Interaction dataset has been selected as the mining challenge for the "International Conference on Mining Software Repositories" (MSR'18).The project presents a technique to determine a developer based on their Visual Studio IDE event data. The KaVE data set was used which recorded IDE activities from 85 developers. The dataset has the active window (windows within the IDE) that have received developer clicks and edits behavior (without any of the actual code information). The problem will be analyzing the connection between developers activities, edits behavior, duration spent on the activity, etc. First figure shows distribution of number of activity during a day from edits file.

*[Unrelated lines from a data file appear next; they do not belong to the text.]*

(* ===== verification/ServerSafety.v ===== *)
(** * Safety of the running server

    The invariant of the goroutines of [ServerConn], by induction over the
    steps: header objects have one owner, the objects hold what their owner
    relies on, and the books of every connection balance. *)
From S2P Require Import Prelude GoStd Utils Types FreeList Service Plugin Server ServerConn.

Section safety.
Context {V W C : Type} `{UnicodeTables} `{ServerCodec V C}.
Context (ord : gmap string (Plugin V W) -> list (string * Plugin V W)).
Context (invalidRequest : V) (NewJsonServerCodec NewGobServerCodec : connid -> C).

Abbreviation sys := (@sys V W C).
Abbreviation goroutine := (@goroutine V).
Abbreviation conn := (@conn C).
Abbreviation step := (sys_step ord invalidRequest NewJsonServerCodec NewGobServerCodec).
Abbreviation R0 := (reader0 invalidRequest).

Implicit Types (s : Server V W) (σ : sys) (g : goroutine) (cn : conn)
  (cs : gmap connid conn) (G : gmap (connid * nat) goroutine) (c : connid) (h : nat) (q r : loc).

Figure 2. Graphical representation activity duration, edit duration and general programming skills
The principal components are calculated by R language and the result is PC1 and PC2, where PC1 developers which are not skilled marked as green have 38.7% and PC2 developers which are skilled marked as red 21.7%.
The Figure 3 shows the PCA values for seven features such as activity and edit duration, programming general, education, position, code reviews and programmingCSharp.
In Figure 4, the red dots is skilled developers and black dots is developers which are not skilled. We can conclude that if the value of PC2 more than approximately 3, classify as not skilled and if the value of PC2 is less than 3, classify as professional. Therefore, if we have a new developer with above given seven features we can calculate the PC2 value and classify. The formula for PC2 can be calculated as: PC2 = 0.69*(Activity Duration) + 0.67*(Edit Duration)-0.064*(Programming General) +0.17*(education) +0.14*(position)-0.07*(codeReview)-0.103*(programmingCSharp).